EXERCISE DIRECTIONS | Your answer should be the exact lines of the data below from the one containing "if enabled WARN" through the one containing "WARN => warn"; please include nothing else.

———

(* ===== verification/Logging.v ===== *)
(** * Loggers and the singletons (src/interfaces/ILogger.hpp, src/logging/)

    [ILogger] is the interface the components log through; [ConsoleLogger]
    filters by level and writes to standard output or error. [Singleton]
    models the ownership of the object behind [getInstance()]: reference
    counted control blocks over one raw pointer. *)

From S2P Require Import Prelude Text Models.

(** ** The interface

    The five logging methods differ in their level only. *)

Class ILogger (L : Type) := {
  log : LogLevel -> string -> L -> L;
  getLogLevel : L -> Z
}.

(** The messages a step gives its logger, in order. *)
Definition logs : Type := list (LogLevel * string).

Definition log_all {L} `{ILogger L} (ms : logs) (l : L) : L :=
  foldl (λ l m, log m.1 m.2 l) l ms.

(** ** ConsoleLogger *)

Module ConsoleLogger.

Inductive stream := cout | cerr.

#[global] Instance stream_eq_dec : EqDecision stream.
Proof. solve_decision. Defined.

Record t := { logLevel : LogLevel; written : list (stream * string) }.

Definition write (s : stream) (line : string) (l : t) : t :=
  {| logLevel := logLevel l; written := written l ++ [(s, line +:+ nl)] |}.

Definition enabled (level : LogLevel) (l : t) : bool :=
  bool_decide (LogLevel_to_int (logLevel l) <= LogLevel_to_int level).

Definition info (message : string) (l : t) : t :=
  if enabled INFO l then write cout (LOG_PREFIX INFO +:+ message) l else l.

Definition debug (message : string) (l : t) : t :=
  if enabled DEBUG l then write cout (LOG_PREFIX DEBUG +:+ message) l else l.

Definition warn (message : string) (l : t) : t :=
  if enabled WARN l then write cout (LOG_PREFIX WARN +:+ message) l else l.

Definition error (message : string) (l : t) : t :=
  if enabled CERROR l then write cerr (LOG_PREFIX CERROR +:+ message) l else l.

Definition setup (message : string) (l : t) : t :=
  write cout (LOG_PREFIX SETUP +:+ message) l.

Definition get_log_level (l : t) : Z := LogLevel_to_int (logLevel l).

#[global] Instance logger : ILogger t := {|
  log := λ level, match level with
                  | INFO => info
                  | DEBUG => debug
                  | WARN => warn
                  | CERROR => error
                  | SETUP => setup
                  end;
  getLogLevel := get_log_level
|}.

Definition level_stream (level : LogLevel) : stream :=
  match level with CERROR => cerr | _ => cout end.

End ConsoleLogger.

(** ** Singletons

    [instance] is a static [shared_ptr] created under [call_once]. [blocks]
    maps a control block to its use count; a block whose count drops to zero
    deletes the object, and deleting it twice is undefined behaviour. *)

Module Singleton.

Record t := { created : bool; alive : bool; blocks : gmap nat nat; next_block : nat }.

Definition initial : t := {| created := false; alive := false; blocks := ∅; next_block := 1 |}.

(** Block 0 is the one of the static [instance]. *)
Definition call_once (s : t) : t :=
  if created s then s
  else {| created := true; alive := true; blocks := <[0%nat := 1%nat]> (blocks s);
          next_block := next_block s |}.

(** [return std::shared_ptr<T>(instance.get());]: a new control block over the
    same raw pointer. *)
Definition getInstance_raw (s : t) : nat * t :=
  let s := call_once s in
  (next_block s,
   {| created := created s; alive := alive s; blocks := <[next_block s := 1%nat]> (blocks s);
      next_block := S (next_block s) |}).

Definition add_ref (b : nat) (s : t) : t :=
  {| created := created s; alive := alive s; blocks := alter S b (blocks s);
     next_block := next_block s |}.

(** [return instance;]: a copy shares the static pointer's block. *)
Definition getInstance_shared (s : t) : nat * t := (0%nat, add_ref 0 (call_once s)).

(** A [shared_ptr] of block [b] goes away. *)
Definition release (b : nat) (s : t) : outcome t :=
  match blocks s !! b with
  | Some 1%nat =>
      if alive s then
        Ret {| created := created s; alive := false; blocks := delete b (blocks s);
               next_block := next_block s |}
      else UB
  | Some (S n) =>
      Ret {| created := created s; alive := alive s; blocks := <[b := n]> (blocks s);
             next_block := next_block s |}
  | _ => UB
  end.

(** The destructor of the static [instance] at program exit. *)
Definition exit (s : t) : outcome t := if created s then release 0 s else Ret s.

End Singleton.

(** ** Properties *)

(** (functional): a message is written, once, with its level's prefix and to
    its level's stream, exactly when the level is at least the logger's;
    [setup] is always written. *)
Theorem console_logger_writes level message (l : ConsoleLogger.t) :
  ConsoleLogger.written (log level message l)
  = ConsoleLogger.written l ++
    (if decide (level = SETUP ∨ LogLevel_to_int (ConsoleLogger.logLevel l) <= LogLevel_to_int level)
     then [(ConsoleLogger.level_stream level, LOG_PREFIX level +:+ message +:+ nl)] else []).
Proof.
  assert (Hw : ∀ s p, ConsoleLogger.written (ConsoleLogger.write s (p +:+ message) l)
    = ConsoleLogger.written l ++ [(s, p +:+ message +:+ nl)]).
  { intros s p. unfold ConsoleLogger.write. cbn. do 3 f_equal.
    induction p as [|c p IH]; [done|]. cbn. by rewrite IH. }
  destruct level; cbn [log ConsoleLogger.logger];
    unfold ConsoleLogger.info, ConsoleLogger.debug, ConsoleLogger.warn, ConsoleLogger.error,
      ConsoleLogger.setup, ConsoleLogger.enabled;
    try case_bool_decide; case_decide; rewrite ?Hw, ?app_nil_r; naive_solver.
Qed.

(** (safety): the pointer [ConsoleLogger::getInstance] (and
    [StatsDClient::getInstance]) returns owns the object on its own: when it
    goes, the object is deleted under the static [instance], and the exit of
    the program deletes it again. *)
Theorem raw_singleton_double_delete :
  ∃ s1 s2, Singleton.getInstance_raw Singleton.initial = (1%nat, s1)
    ∧ Singleton.release 1 s1 = Ret s2
    ∧ Singleton.alive s2 = false ∧ Singleton.created s2 = true
    ∧ Singleton.exit s2 = UB.
Proof. eexists _, _. repeat split. Qed.

Lemma shared_refs_release n s :
  Singleton.alive s = true → Singleton.created s = true → Singleton.blocks s !! 0%nat = Some (S n) →
  ∃ s', Nat.iter n (λ o, s ← o; Singleton.release 0 s) (Ret s) = Ret s'
    ∧ Singleton.alive s' = true ∧ Singleton.created s' = true
    ∧ Singleton.blocks s' !! 0%nat = Some 1%nat.
Proof.
  revert s. induction n as [|n IH]; intros s Ha Hc Hb; [by exists s|].
  rewrite Nat.iter_succ_r.
  assert (Hr : Singleton.release 0 s = Ret {| Singleton.created := Singleton.created s;
    Singleton.alive := Singleton.alive s; Singleton.blocks := <[0%nat := S n]> (Singleton.blocks s);
    Singleton.next_block := Singleton.next_block s |}) by (unfold Singleton.release; by rewrite Hb).
  replace (Ret s ≫= _) with (Singleton.release 0 s) by done. rewrite Hr.
  apply IH; [done..|]. cbn. apply lookup_insert_eq.
Qed.

(** (safety): with the [DummyStatsDClient] accessor any number of pointers
    can be obtained and dropped, and the exit deletes the object once. *)
Theorem shared_singleton_safe n :
  let s := Nat.iter n (λ s, (Singleton.getInstance_shared s).2)
             (Singleton.call_once Singleton.initial) in
  ∃ s1 s2, Nat.iter n (λ o, s ← o; Singleton.release 0 s) (Ret s) = Ret s1
    ∧ Singleton.alive s1 = true ∧ Singleton.exit s1 = Ret s2 ∧ Singleton.alive s2 = false.
Proof.
  cbn zeta.
  assert (H : ∀ n s, s = Nat.iter n (λ s, (Singleton.getInstance_shared s).2)
      (Singleton.call_once Singleton.initial) →
    Singleton.alive s = true ∧ Singleton.created s = true ∧ Singleton.blocks s !! 0%nat = Some (S n)).
  { clear n. intros n. induction n as [|n IH]; intros s ->; [done|]. rewrite Nat.iter_succ.
    destruct (IH _ eq_refl) as (Ha & Hc & Hb).
    set (s := Nat.iter n _ _) in *. unfold Singleton.getInstance_shared, Singleton.call_once.
    rewrite Hc. cbn. by rewrite lookup_alter_eq, Hb. }
  destruct (H n _ eq_refl) as (Ha & Hc & Hb).
  destruct (shared_refs_release n _ Ha Hc Hb) as (s1 & Hr & Ha1 & Hc1 & Hb1).
  eexists s1, _. split; [exact Hr|]. split; [done|].
  unfold Singleton.exit, Singleton.release. by rewrite Hc1, Hb1, Ha1.
Qed.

———

WRITTEN ANSWER |
  if enabled WARN l then write cout (LOG_PREFIX WARN +:+ message) l else l.

Definition error (message : string) (l : t) : t :=
  if enabled CERROR l then write cerr (LOG_PREFIX CERROR +:+ message) l else l.

Definition setup (message : string) (l : t) : t :=
  write cout (LOG_PREFIX SETUP +:+ message) l.

Definition get_log_level (l : t) : Z := LogLevel_to_int (logLevel l).

#[global] Instance logger : ILogger t := {|
  log := λ level, match level with
                  | INFO => info
                  | DEBUG => debug
                  | WARN => warn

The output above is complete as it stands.